§ Brief:
Filter the listing below down to the lines with the word "makes" and copy those.

§ Available data:
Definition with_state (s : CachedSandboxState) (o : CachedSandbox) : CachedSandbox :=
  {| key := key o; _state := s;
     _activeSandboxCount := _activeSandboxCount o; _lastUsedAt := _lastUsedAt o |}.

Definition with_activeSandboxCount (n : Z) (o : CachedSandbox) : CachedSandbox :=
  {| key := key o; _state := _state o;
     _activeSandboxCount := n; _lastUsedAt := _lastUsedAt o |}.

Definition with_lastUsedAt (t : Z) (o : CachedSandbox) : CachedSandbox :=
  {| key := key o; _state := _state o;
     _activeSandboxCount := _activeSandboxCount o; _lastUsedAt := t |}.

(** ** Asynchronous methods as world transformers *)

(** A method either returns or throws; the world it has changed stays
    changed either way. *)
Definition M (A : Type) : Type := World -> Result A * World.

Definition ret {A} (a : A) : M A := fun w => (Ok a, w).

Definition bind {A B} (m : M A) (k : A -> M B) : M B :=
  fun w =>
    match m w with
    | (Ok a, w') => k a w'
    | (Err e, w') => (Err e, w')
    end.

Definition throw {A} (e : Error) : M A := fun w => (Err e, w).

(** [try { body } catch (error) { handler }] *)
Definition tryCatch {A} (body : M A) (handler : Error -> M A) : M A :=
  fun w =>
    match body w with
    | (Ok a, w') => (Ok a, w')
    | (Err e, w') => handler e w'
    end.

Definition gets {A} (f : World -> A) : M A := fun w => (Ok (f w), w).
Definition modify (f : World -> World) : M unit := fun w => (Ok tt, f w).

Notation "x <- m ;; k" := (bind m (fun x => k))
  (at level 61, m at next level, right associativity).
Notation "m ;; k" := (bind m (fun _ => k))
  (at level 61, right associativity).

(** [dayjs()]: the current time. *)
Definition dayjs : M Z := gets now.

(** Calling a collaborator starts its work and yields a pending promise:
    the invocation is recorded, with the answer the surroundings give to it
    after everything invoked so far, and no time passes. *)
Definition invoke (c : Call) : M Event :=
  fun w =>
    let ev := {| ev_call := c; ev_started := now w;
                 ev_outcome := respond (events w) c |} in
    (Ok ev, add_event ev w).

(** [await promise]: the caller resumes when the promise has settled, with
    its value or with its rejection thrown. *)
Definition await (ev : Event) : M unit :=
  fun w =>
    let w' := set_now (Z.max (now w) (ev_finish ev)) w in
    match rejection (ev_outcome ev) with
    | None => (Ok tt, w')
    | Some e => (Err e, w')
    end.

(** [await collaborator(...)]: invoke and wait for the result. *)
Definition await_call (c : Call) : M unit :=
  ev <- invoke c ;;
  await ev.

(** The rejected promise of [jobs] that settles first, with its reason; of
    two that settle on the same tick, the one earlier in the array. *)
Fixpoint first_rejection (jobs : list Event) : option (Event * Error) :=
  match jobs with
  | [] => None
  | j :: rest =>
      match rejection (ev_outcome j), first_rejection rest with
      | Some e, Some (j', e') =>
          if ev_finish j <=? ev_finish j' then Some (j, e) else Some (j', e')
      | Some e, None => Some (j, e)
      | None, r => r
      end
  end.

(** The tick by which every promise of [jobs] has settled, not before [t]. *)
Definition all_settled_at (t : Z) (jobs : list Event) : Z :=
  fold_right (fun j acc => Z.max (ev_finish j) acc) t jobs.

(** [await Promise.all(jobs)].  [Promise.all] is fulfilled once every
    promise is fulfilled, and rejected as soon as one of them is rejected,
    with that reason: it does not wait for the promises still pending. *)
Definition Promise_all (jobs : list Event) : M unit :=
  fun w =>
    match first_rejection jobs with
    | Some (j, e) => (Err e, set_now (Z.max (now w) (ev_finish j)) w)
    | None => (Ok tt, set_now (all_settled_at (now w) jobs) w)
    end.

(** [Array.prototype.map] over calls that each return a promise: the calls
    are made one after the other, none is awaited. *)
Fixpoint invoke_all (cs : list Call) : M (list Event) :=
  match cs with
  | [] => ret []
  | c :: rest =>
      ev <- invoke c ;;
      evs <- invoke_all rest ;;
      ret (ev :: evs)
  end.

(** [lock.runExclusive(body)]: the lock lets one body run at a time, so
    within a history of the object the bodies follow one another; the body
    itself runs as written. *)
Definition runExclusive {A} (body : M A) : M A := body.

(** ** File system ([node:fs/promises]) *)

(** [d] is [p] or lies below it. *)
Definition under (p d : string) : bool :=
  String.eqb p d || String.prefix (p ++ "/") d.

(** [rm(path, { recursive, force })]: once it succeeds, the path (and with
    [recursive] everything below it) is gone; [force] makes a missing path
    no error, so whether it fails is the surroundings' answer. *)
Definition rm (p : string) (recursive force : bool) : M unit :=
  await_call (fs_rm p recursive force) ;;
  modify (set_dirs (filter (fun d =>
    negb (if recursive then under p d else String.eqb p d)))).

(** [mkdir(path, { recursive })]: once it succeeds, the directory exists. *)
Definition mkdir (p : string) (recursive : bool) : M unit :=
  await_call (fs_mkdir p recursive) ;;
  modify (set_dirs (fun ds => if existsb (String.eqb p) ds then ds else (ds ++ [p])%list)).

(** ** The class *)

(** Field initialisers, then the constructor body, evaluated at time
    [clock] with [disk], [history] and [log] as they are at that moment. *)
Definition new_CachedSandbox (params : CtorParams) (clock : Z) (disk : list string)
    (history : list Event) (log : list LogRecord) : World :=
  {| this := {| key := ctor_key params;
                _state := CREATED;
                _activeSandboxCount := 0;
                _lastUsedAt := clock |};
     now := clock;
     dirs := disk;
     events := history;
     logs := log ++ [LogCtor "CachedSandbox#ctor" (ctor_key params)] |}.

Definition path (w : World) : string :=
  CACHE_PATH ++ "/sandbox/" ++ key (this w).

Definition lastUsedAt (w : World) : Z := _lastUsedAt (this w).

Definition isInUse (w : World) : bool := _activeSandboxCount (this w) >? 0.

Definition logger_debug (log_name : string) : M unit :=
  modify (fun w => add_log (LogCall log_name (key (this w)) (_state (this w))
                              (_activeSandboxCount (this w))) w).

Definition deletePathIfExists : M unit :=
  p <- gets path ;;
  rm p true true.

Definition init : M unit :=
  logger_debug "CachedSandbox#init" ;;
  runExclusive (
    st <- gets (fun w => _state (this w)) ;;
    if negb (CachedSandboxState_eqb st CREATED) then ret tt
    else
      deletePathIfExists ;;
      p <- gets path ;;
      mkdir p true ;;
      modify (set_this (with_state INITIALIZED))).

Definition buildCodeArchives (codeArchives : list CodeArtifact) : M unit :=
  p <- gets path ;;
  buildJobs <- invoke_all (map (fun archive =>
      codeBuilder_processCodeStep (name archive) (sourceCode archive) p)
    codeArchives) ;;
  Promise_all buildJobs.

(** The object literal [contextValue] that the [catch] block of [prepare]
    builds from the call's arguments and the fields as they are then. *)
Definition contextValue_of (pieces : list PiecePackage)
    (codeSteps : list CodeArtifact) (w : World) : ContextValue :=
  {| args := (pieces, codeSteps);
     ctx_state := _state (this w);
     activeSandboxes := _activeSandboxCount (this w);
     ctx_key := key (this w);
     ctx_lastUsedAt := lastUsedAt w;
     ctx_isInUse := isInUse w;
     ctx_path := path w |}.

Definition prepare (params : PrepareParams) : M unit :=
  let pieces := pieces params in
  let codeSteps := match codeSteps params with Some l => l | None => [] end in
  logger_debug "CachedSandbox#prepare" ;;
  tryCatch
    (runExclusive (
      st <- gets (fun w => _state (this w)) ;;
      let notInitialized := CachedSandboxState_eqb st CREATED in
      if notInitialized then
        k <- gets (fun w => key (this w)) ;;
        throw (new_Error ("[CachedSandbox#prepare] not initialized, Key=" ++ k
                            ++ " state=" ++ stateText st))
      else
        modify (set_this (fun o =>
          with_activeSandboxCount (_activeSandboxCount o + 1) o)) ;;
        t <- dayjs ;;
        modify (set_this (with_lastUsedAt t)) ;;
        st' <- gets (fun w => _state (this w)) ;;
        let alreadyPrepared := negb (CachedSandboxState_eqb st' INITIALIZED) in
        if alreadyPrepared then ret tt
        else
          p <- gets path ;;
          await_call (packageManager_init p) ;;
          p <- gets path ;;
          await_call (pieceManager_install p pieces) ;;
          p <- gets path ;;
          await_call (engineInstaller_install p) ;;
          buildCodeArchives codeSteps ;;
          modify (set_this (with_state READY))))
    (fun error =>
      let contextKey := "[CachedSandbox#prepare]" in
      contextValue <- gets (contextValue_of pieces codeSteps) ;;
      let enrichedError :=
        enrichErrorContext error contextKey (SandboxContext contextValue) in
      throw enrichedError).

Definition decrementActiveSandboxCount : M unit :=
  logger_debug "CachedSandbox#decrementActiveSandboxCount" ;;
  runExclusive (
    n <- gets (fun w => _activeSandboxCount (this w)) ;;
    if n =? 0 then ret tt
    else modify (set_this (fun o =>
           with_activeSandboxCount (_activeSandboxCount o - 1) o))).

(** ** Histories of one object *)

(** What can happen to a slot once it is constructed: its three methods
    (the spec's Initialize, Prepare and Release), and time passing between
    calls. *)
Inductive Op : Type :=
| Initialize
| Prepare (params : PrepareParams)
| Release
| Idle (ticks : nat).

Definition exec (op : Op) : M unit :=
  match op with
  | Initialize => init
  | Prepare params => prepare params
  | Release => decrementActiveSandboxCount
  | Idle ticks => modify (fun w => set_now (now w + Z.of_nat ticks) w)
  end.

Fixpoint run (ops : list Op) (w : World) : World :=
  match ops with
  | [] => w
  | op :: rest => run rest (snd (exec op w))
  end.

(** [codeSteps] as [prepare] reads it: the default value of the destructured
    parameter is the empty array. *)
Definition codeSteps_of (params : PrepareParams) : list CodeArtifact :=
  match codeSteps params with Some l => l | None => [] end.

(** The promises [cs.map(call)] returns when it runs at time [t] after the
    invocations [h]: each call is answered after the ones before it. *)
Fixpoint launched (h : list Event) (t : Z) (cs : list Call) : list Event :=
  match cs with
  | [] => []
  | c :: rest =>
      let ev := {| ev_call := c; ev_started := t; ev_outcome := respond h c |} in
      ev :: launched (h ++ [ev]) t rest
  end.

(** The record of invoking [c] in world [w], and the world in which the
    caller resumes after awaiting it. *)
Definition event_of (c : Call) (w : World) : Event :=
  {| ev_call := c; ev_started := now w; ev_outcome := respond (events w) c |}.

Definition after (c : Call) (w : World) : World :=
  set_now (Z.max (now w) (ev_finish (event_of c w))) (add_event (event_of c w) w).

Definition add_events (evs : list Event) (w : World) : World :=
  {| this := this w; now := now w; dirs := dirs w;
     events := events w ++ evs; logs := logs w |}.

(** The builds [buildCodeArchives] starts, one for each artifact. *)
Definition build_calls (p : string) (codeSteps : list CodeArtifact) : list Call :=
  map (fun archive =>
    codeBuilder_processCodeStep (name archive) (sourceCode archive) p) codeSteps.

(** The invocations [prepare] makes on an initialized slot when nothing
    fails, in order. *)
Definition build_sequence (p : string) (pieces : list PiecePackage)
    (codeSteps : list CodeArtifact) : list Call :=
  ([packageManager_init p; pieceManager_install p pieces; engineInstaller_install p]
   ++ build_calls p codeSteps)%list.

§ Solution below:
    [recursive] everything below it) is gone; [force] makes a missing path
(** The invocations [prepare] makes on an initialized slot when nothing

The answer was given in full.